A more familiar concept to traditional investors is yield farming, which emerged as a simplified framing of liquidity mining. It refers to strategies that seek passive returns from crypto assets, often without the risk of losing principal when applied to stable pairs or conservative lending. Thanks to the composability and speed of blockchain networks, capital can be strategically deployed across platforms through smart contracts in real time.

The trustless and transparent nature of DeFi enables large pools of capital to coordinate automatically, which gave rise to yield aggregators such as Yearn Finance(YFI).

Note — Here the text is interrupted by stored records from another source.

(** C36. An exception or interrupt inside the hypervisor, for each of the 256
    vectors, with an error code exactly where the processor pushes one. For
    every vector except 21, 29 and 30 the handler is called with a pointer to a
    well-formed [TrapFrame] holding the interrupted registers, the vector and
    the error code (0 where the processor has none), and when it returns the
    interrupted code goes on with all its registers, flags and segments. For
    21 (#CP), 29 (#VC) and 30 (#SX) the stub pushes a 0 on top of the
    processor's error code: the frame is displaced by one word (error code 0,
    the real error code in the place of RIP, RIP in that of CS and so on), and
    a handler that returned would resume at the error code. *)
Theorem exception_round handler v (err : option Z) cs rflags ss s :
  0 <= v < 256 -> has_error err = cpu_error_code v ->
  abi handler -> keeps_frame handler (trap_sp v s) -> 256 <= areg s RSP < 2 ^ 64 ->
  exists f_in m_in,
    f_in RDI = trap_sp v s /\
    let '(s', sel) := iretq (exec (entry_stub v ++ common_exception_entry handler) (deliver err cs rflags ss s)) in
    amem s' = snd (handler (f_in, m_in)) /\ (forall r, r <> RSP -> areg s' r = areg s r) /\
    if bool_decide (v ∈ [21; 29; 30]) then
      exists e, err = Some e /\
        frame_at m_in (trap_sp v s) (mkTrapFrame (areg s) v 0 e (arip s) cs rflags (areg s RSP)) /\
        arip s' = e /\ sel = (arip s, cs, areg s RSP) /\ areg s' RSP = rflags
    else
      frame_at m_in (trap_sp v s) (mkTrapFrame (areg s) v (default 0 err) (arip s) cs rflags (areg s RSP) ss) /\
      arip s' = arip s /\ sel = (cs, rflags, ss) /\ areg s' RSP = areg s RSP.
Proof.
  intros Hv He Habi Hkeep Hsp. pose proof (stub_agrees v Hv) as Hst. fold (displaced v).
  destruct (displaced v) eqn:Hd.
  - rewrite (displaced_cpu v Hd) in He. destruct err as [e|]; [|done].
    destruct (trap_frame handler v (Some e) cs rflags ss s v 0 e (arip s) cs rflags (areg s RSP) [ss])
      as (f_in & m_in & Hf & Hfr & f & Hi & Hg); try done; [unfold entry_words; by rewrite Hst|by rewrite Hd|].
    exists f_in, m_in. split; [done|]. rewrite Hi. cbn [areg amem arip]. split_and!; [done| |].
    + intros r Hr. rewrite set_reg_ne by done. by apply Hg.
    + exists e. by rewrite set_reg_eq.
  - destruct (trap_frame handler v err cs rflags ss s v (default 0 err) (arip s) cs rflags (areg s RSP) ss [])
      as (f_in & m_in & Hf & Hfr & f & Hi & Hg); try done.
    { unfold entry_words. rewrite Hst, <- He. by destruct err. }
    { by rewrite Hd. }
    exists f_in, m_in. split; [done|]. rewrite Hi. cbn [areg amem arip]. rewrite set_reg_eq. split_and!; try done.
    intros r Hr. rewrite set_reg_ne by done. by apply Hg.
Qed.

(** A page fault with error code 2 at 0x401000, and a security exception (30)
    with error code 1: the first is resumed, the second goes on at address 1. *)
Lemma exception_round_witness :
  let s := mkState (set_reg RSP 0x9004 (fun _ => 7)) ∅ 0x401000 in
  let handler := fun x => x in
  (exists f_in m_in,
    f_in RDI = trap_sp 14 s /\
    let '(s', sel) := iretq (exec (entry_stub 14 ++ common_exception_entry handler) (deliver (Some 2) 8 0x202 0 s)) in
    amem s' = snd (handler (f_in, m_in)) /\ (forall r, r <> RSP -> areg s' r = areg s r) /\
    frame_at m_in (trap_sp 14 s) (mkTrapFrame (areg s) 14 2 (arip s) 8 0x202 (areg s RSP) 0) /\
    arip s' = arip s /\ sel = (8, 0x202, 0) /\ areg s' RSP = areg s RSP) /\
  (exists f_in m_in,
    f_in RDI = trap_sp 30 s /\
    let '(s', sel) := iretq (exec (entry_stub 30 ++ common_exception_entry handler) (deliver (Some 1) 8 0x202 0 s)) in
    amem s' = snd (handler (f_in, m_in)) /\ (forall r, r <> RSP -> areg s' r = areg s r) /\
    exists e, Some 1 = Some e /\
      frame_at m_in (trap_sp 30 s) (mkTrapFrame (areg s) 30 0 e (arip s) 8 0x202 (areg s RSP)) /\
      arip s' = e /\ sel = (arip s, 8, areg s RSP) /\ areg s' RSP = 0x202).
Proof.
  split.
  - refine (exception_round (fun x => x) 14 (Some 2) 8 0x202 0 _ _ _ _ _ _); [done..|split; [discriminate|reflexivity]].
  - refine (exception_round (fun x => x) 30 (Some 1) 8 0x202 0 _ _ _ _ _ _); [done..|split; [discriminate|reflexivity]].
Defined.
(** ** Exit handlers *)
Definition handle_msr_read : M (World V) Esc unit :=
  let* r := get_regs in
  set_regs (with_abcd 0 (rbx r) (rcx r) 0 r) ;;;
  on_vcpu (advance_rip VM_EXIT_LEN_RDMSR).

Definition handle_msr_write : M (World V) Esc unit :=
  on_vcpu (advance_rip VM_EXIT_LEN_WRMSR).

Definition handle_cpuid : M (World V) Esc unit :=
  let* cr4 := on_vcpu (cr 4) in
  let cr4_flags := truncate cr4_all cr4 in
  let* r := get_regs in
  let function := wrap 32 (rax r) in
  (if function =? cpuid_eax HypervisorInfo then
     let '(s0, s1, s2) := signature in
     set_regs (with_abcd (cpuid_eax HypervisorFeatures) s0 s1 s2 r)
   else if function =? cpuid_eax HypervisorFeatures then
     set_regs (with_abcd 0 0 0 0 r)
   else
     let '(a, b, c, d) := cpuid_raw (wrap 32 (rax r)) (wrap 32 (rcx r)) in
     let c :=
       if function =? cpuid_eax FeatureInfo then
         let flags := truncate FeatureInfoFlags_all c in
         let flags := if contains cr4_flags CR4_OSXSAVE then Z.lor flags FI_OSXSAVE else flags in
         let flags := Z.land flags (not64 FI_VMX) in
         Z.lor flags FI_HYPERVISOR
       else if function =? cpuid_eax AmdFeatureInfo then
         Z.land (truncate FeatureInfoFlags_all c) (not64 FI_SVM)
       else c in
     set_regs (with_abcd a b c d r)) ;;;
  on_vcpu (advance_rip VM_EXIT_LEN_CPUID).

Definition handle_hypercall : M (World V) Esc unit :=
  on_vcpu (advance_rip VM_EXIT_LEN_HYPERCALL) ;;;
  let* r := get_regs in
  on_vcpu guest_page_table ;;;
  hypercall (wrap 32 (rax r)) (rdi r) (rsi r).

(** [vmexit_handler]: [handle_exit] is the one of the vendor. *)
Definition vmexit_handler (handle_exit : M (World V) Esc unit) : M (World V) Esc unit :=
  let* res := attempt handle_exit in
  match res with
  | inl _ => expect fault
  | inr _ => ret tt
  end.
End Vmm.

(** ** The handlers against the interface *)
Section Laws.
Context {V : Type} {vo : VcpuOps V} {vl : VcpuLaws V}.
Context {bf : BitField} {xr : X86Regs} {xrl : X86RegsLaws} {xd : X86Desc} {rc : RawCpuid} {rcl : RawCpuidLaws}.
Context (hw_seg_base : Cpu -> Z -> Z).

Definition wst (w : World V) : Cpu * V := (w_cpu w, vcpu (w_percpu w)).
Definition wwf (w : World V) : Prop := vcpu_wf (wst w).
Definition wview (w : World V) : GuestView := view (wst w).
Definition wregs (w : World V) : GeneralRegisters := regs (vcpu (w_percpu w)).

(** Only the vCPU has changed. *)
Definition same_rest (w w' : World V) : Prop :=
  self_vaddr (w_percpu w') = self_vaddr (w_percpu w) /\ id (w_percpu w') = id (w_percpu w) /\
  state (w_percpu w') = state (w_percpu w) /\ linux (w_percpu w') = linux (w_percpu w) /\
  w_activated w' = w_activated w /\ w_try_disable w' = w_try_disable w.

#[export] Instance same_rest_refl : Reflexive same_rest.
Proof. by intros w; repeat split. Qed.
#[export] Instance same_rest_trans : Transitive same_rest.
Proof. unfold same_rest. intros a b c. intuition congruence. Qed.

Definition with_rip (n : Z) (g : GuestView) : GuestView :=
  mkView (add64 (gv_rip g) n) (gv_cr4 g) (gv_priv g) (gv_gp g).
Definition with_gp (g : GuestView) : GuestView := mkView (gv_rip g) (gv_cr4 g) (gv_priv g) true.

(** A successful step: new registers and view, nothing else. *)
Definition done_with (w w' : World V) (r : GeneralRegisters) (g : GuestView) : Prop :=
  wwf w' /\ wregs w' = r /\ wview w' = g /\ same_rest w w'.

Lemma on_vcpu_read A (c : M (Cpu * V) HvErrorNum A) (w : World V) a :
  c (wst w) = (Ok a, wst w) -> on_vcpu c w = (Ok a, w).
Proof. unfold on_vcpu, wst. intros ->. by destruct w as [? []]. Qed.

Lemma on_vcpu_write A (c : M (Cpu * V) HvErrorNum A) (w : World V) a s r g :
  c (wst w) = (Ok a, s) -> vcpu_wf s -> regs (snd s) = r -> view s = g ->
  exists w', on_vcpu c w = (Ok a, w') /\ done_with w w' r g.
Proof.
  intros Hc Hwf Hr Hg. unfold on_vcpu. fold (wst w). rewrite Hc. destruct s as [c' v']. eexists.
  split; [reflexivity|]. split_and!; done.
Qed.

Lemma w_advance_rip w n :
  wwf w ->
  exists w', on_vcpu (advance_rip n) w = (Ok tt, w') /\ done_with w w' (wregs w) (with_rip n (wview w)).
Proof.
  intros Hwf. destruct (advance_rip_ok (wst w) n Hwf) as (s & Hs & Hw & Hr & Hv).
  by apply (on_vcpu_write _ _ w tt s).
Qed.

Lemma w_fault w :
  wwf w -> exists w', fault w = (Ok tt, w') /\ done_with w w' (wregs w) (with_gp (wview w)).
Proof.
  intros Hwf. destruct (inject_fault_ok (wst w) Hwf) as (s & Hs & Hw & Hr & Hv).
  by apply (on_vcpu_write _ _ w tt s).
Qed.

Lemma w_set_regs w r :
  wwf w -> exists w', set_regs r w = (Ok tt, w') /\ done_with w w' r (wview w).
Proof.
  intros Hwf. eexists. split; [reflexivity|]. split_and!; try done.
  - apply regs_mut_wf. done.
  - apply regs_mut_regs.
  - apply regs_mut_view.
Qed.

Lemma done_with_trans w w1 w2 r g r' g' :
  done_with w w1 r g -> done_with w1 w2 r' g' -> done_with w w2 r' g'.
Proof. intros (_ & _ & _ & S1) (H1 & H2 & H3 & S2). split_and!; try done. by transitivity w1. Qed.

(** Registers set, then the instruction skipped. *)
Lemma w_set_advance w r n :
  wwf w ->
  exists w', (set_regs r ;;; on_vcpu (advance_rip n)) w = (Ok tt, w') /\
    done_with w w' r (with_rip n (wview w)).
Proof.
  intros Hwf. destruct (w_set_regs w r Hwf) as (w1 & H1 & D1). pose proof D1 as (W1 & R1 & V1 & _).
  destruct (w_advance_rip w1 n W1) as (w2 & H2 & D2). rewrite (bind_ok _ _ _ _ _ H1).
  exists w2. split; [done|]. rewrite R1, V1 in D2. by apply (done_with_trans _ _ _ _ _ _ _ D1).
Qed.

(** RDMSR and WRMSR exits: a read returns 0 in EDX:EAX and a write is
    dropped; both skip the two-byte instruction and touch nothing else. *)
Theorem msr_exits_skip w :
  wwf w ->
  (exists w', handle_msr_read w = (Ok tt, w') /\
     done_with w w' (with_abcd 0 (rbx (wregs w)) (rcx (wregs w)) 0 (wregs w)) (with_rip 2 (wview w))) /\
  (exists w', handle_msr_write w = (Ok tt, w') /\ done_with w w' (wregs w) (with_rip 2 (wview w))).
Proof.
  intros Hwf. split.
  - unfold handle_msr_read, get_regs. rewrite bind_gets. by apply w_set_advance.
  - by apply w_advance_rip.
Qed.

(** The ECX the guest sees for a CPUID leaf. *)
Definition guest_ecx (leaf cr4 hw : Z) (i : Z) : bool :=
  if leaf =? 1 then
    (i =? 31) ||
    negb (i =? 5) && (Z.testbit hw i && negb ((i =? 11) || (i =? 14) || (i =? 16)) || (i =? 27) && Z.testbit cr4 18)
  else if leaf =? 0x80000001 then
    negb (i =? 2) && Z.testbit hw i && negb ((i =? 11) || (i =? 14) || (i =? 16))
  else Z.testbit hw i.
(* ===== verification/Panic.v ===== *)
(** * Panics

    [src/src/lang.rs]: what the panic handler does with the processor it runs
    on. A panic of any other function is the outcome [Panic] with the state of
    that moment; here it is taken up from there. *)

From S2P Require Import Prelude Crates HvError Addr X86 Segmentation Context Cpuid Vcpu.

Section Panic.
Context {V : Type} {vo : VcpuOps V} {bf : BitField} {xr : X86Regs} {xd : X86Desc}.
(** [error_on]: messages of level Error are printed ([LOG] of the build). *)
Context (hw_seg_base : Cpu -> Z -> Z) (error_on : bool).

Definition enabled (s : CpuState) : bool := match s with HvEnabled => true | HvDisabled => false end.

Definition try_handle_panic : M (World V) Esc unit :=
  let* s := gets (fun w => state (w_percpu w)) in
  let* hypercall := (if enabled s then on_vcpu in_hypercall else ret false) in
  let ret_code := if hypercall then i32_as_usize (HvError.code EIO) else 0 in
  if enabled s then deactivate_vmm hw_seg_base ret_code else throw (Fail EIO).

(** [PerCpu::fmt]: the vCPU of an enabled processor, the context of Linux of any
    other. *)
Definition percpu_debug : M (World V) Esc unit :=
  let* s := gets (fun w => state (w_percpu w)) in
  if enabled s then on_vcpu vcpu_debug else ret tt.

(** [SERIAL1.lock().write_fmt(..)]: the arguments are formatted under the lock of
    the console. A panic there is never got out of: nobody unwinds, and the
    message of the next handler waits for the lock. *)
Definition under_console_lock {A} (c : M (World V) Esc A) : M (World V) Esc A := fun w =>
  match c w with (Panic, w') => (Diverge, w') | r => r end.

(** The message with the state of the processor, then the attempt to leave. *)
Definition panic_body : M (World V) Esc unit :=
  (if error_on then under_console_lock percpu_debug else ret tt) ;;; try_handle_panic.

(** The panic handler; [loop {}] when it could not leave the hypervisor. A panic
    inside of it starts it again on top, [fuel] times at most. *)
Fixpoint panic_handler (fuel : nat) (w : World V) : outcome Esc unit * World V :=
  match panic_body w with
  | (Err BackInLinux, w') => (Err BackInLinux, w')
  | (Panic, w') => match fuel with O => (Diverge, w') | S fuel => panic_handler fuel w' end
  | (_, w') => (Diverge, w')
  end.

(** A function of the hypervisor as it runs on the machine: its panics go to
    the handler. *)
Definition guarded {A} (fuel : nat) (c : M (World V) Esc A) : M (World V) Esc A := fun w =>
  match c w with
  | (Panic, w') => match panic_handler fuel w' with
                   | (Err e, w2) => (Err e, w2)
                   | (Panic, w2) => (Panic, w2)
                   | (_, w2) => (Diverge, w2)
                   end
  | r => r
  end.

Lemma panic_handler_step fuel w :
  panic_handler fuel w =
  match panic_body w with
  | (Err BackInLinux, w') => (Err BackInLinux, w')
  | (Panic, w') => match fuel with O => (Diverge, w') | S fuel => panic_handler fuel w' end
  | (_, w') => (Diverge, w')
  end.
Proof. by destruct fuel. Qed.

Lemma deactivate_eq ret_code w :
  deactivate_vmm hw_seg_base ret_code w =
  let p := w_percpu w in
  let n := wrap 32 (w_activated w - 1) in
  match vcpu_exit ((w_cpu w, regs_mut (with_rax ret_code (wregs w)) (vcpu p)), linux p) with
  | (Ok _, ((c, v), l)) =>
      match restore hw_seg_base (E := HvErrorNum) l c with
      | (Ok _, c') =>
          (Err BackInLinux, mkWorld (msr_write IA32_GS_BASE (base (l_gs l)) c')
             (mkPerCpu (self_vaddr p) (id p) HvDisabled v l) n (w_try_disable w))
      | (o, c') => (match o with Err e => Err (Fail e) | Panic => Panic | _ => Diverge end,
                    mkWorld c' (mkPerCpu (self_vaddr p) (id p) (state p) v l) n (w_try_disable w))
      end
  | (o, ((c, v), l)) =>
      (match o with Err e => Err (Fail e) | Panic => Panic | _ => Diverge end,
       mkWorld c (mkPerCpu (self_vaddr p) (id p) (state p) v l) n (w_try_disable w))
  end.
Proof.
  unfold deactivate_vmm, set_return_val, set_regs, get_regs, bind, gets, modify, upd, throw, wregs. cbv zeta.
  cbn [w_try_disable w_percpu w_cpu w_activated with_vcpu vcpu linux self_vaddr id state].
  destruct (vcpu_exit _) as [o [[c v] l]]. destruct o; cbn [map_err]; try done.
  cbn [w_percpu w_cpu linux]. destruct (restore hw_seg_base l c) as [o c']. by destruct o.
Qed.

(** The handler starts again on top of itself, as long as the stack lasts. *)
Definition again {A} (fuel : nat) (w : World V) : outcome Esc A * World V :=
  match fuel with O => (Diverge, w) | S n => guarded n panic w end.

(** C34. A panic of the hypervisor on every branch. On a processor on which it is
    not enabled, and when the vCPU cannot be turned off, the processor stops.
    Otherwise Linux goes on natively as if the hypervisor had been disabled,
    with RAX of the guest telling a hypercall that it failed. A second panic on
    the way out starts the handler again. If the message is printed and the vCPU
    cannot be read for it, the processor stops with the console locked. *)
Theorem panic_branches fuel A (c : M (World V) Esc A) w w1 :
  c w = (Panic, w1) ->
  let p := w_percpu w1 in
  let res := guarded fuel c w in
  match state p with
  | HvDisabled => res = (Diverge, w1)
  | HvEnabled =>
      (error_on = true -> fst (vcpu_debug (wst w1)) = Panic -> fst res = Diverge) /\
      forall b, (error_on = true -> vcpu_debug (wst w1) = (Ok tt, wst w1)) -> in_hypercall (wst w1) = (Ok b, wst w1) ->
      let ret_code := if b then 2 ^ 64 - 5 else 0 in
      let active := wrap 32 (w_activated w1 - 1) in
      match vcpu_exit ((w_cpu w1, regs_mut (with_rax ret_code (wregs w1)) (vcpu p)), linux p) with
      | (Ok _, ((c1, v), l)) =>
          match restore hw_seg_base (E := HvErrorNum) l c1 with
          | (Ok _, c2) =>
              res = (Err BackInLinux, mkWorld (msr_write IA32_GS_BASE (base (l_gs l)) c2)
                       (mkPerCpu (self_vaddr p) (id p) HvDisabled v l) active (w_try_disable w1))
          | (Panic, c2) =>
              res = again fuel (mkWorld c2 (mkPerCpu (self_vaddr p) (id p) HvEnabled v l) active (w_try_disable w1))
          | _ => fst res = Diverge
          end
      | (Panic, ((c1, v), l)) =>
          res = again fuel (mkWorld c1 (mkPerCpu (self_vaddr p) (id p) HvEnabled v l) active (w_try_disable w1))
      | _ => fst res = Diverge
      end
  end.
Proof.
  intros Hc. cbv zeta. unfold guarded. rewrite Hc.
  destruct (state (w_percpu w1)) eqn:Hst.
  - rewrite panic_handler_step. unfold panic_body, try_handle_panic.
    rewrite (bind_ok _ _ w1 tt w1), bind_gets; [cbv beta; by rewrite Hst|].
    destruct error_on; [|done]. unfold under_console_lock, percpu_debug. rewrite bind_gets. cbv beta. by rewrite Hst.
  - assert (percpu_debug w1 = on_vcpu vcpu_debug w1) as Hpd by (unfold percpu_debug; rewrite bind_gets; cbv beta; by rewrite Hst).
    split.
    { intros Hon Hd. rewrite panic_handler_step. unfold panic_body. rewrite Hon. unfold bind, under_console_lock.
      rewrite Hpd. unfold on_vcpu. fold (wst w1). destruct (vcpu_debug (wst w1)) as [o [c' v']]. cbn in Hd. by rewrite Hd. }
    intros b Hd Hb.
    assert (panic_body w1 = deactivate_vmm hw_seg_base (if b then 2 ^ 64 - 5 else 0) w1) as Hp.
    { unfold panic_body, try_handle_panic. rewrite (bind_ok _ _ w1 tt w1), bind_gets.
      - cbv beta. rewrite Hst. cbn [enabled]. by rewrite (bind_ok _ _ w1 b w1) by (by apply on_vcpu_read).
      - destruct error_on; [|done]. unfold under_console_lock. by rewrite Hpd, (on_vcpu_read _ _ w1 tt (Hd eq_refl)). }
    rewrite panic_handler_step, Hp, deactivate_eq. cbv zeta. rewrite Hst.
    destruct (vcpu_exit _) as [[[]|e| |] [[c1 v] l]]; try done; [|by destruct fuel].
    destruct (restore hw_seg_base l c1) as [[[]|e| |] c2]; try done. by destruct fuel.
Qed.
End Panic.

These platforms optimize returns by reallocating funds across multiple protocols based on current yields—ideal for users who want to earn income from idle assets without active management.

In today's rate environment, where U.S. Treasury bonds yield over 4%, this return profile has effectively become a benchmark for capital deployment—even on-chain. DeFi yield strategies now often compete with or complement these returns, with additional premiums linked to factors like liquidity risk and token incentives.

6. Staking

Staking is a foundational mechanism in proof-of-stake (PoS) blockchains where users lock up their tokens to help secure the network. It maintains the integrity of the decentralized ledger by aligning incentives: validators risk their staked assets and are penalized for dishonest behavior, such as submitting invalid data to the chain. In return for participating honestly in block validation, stakers earn rewards, typically issued in the same token they stake.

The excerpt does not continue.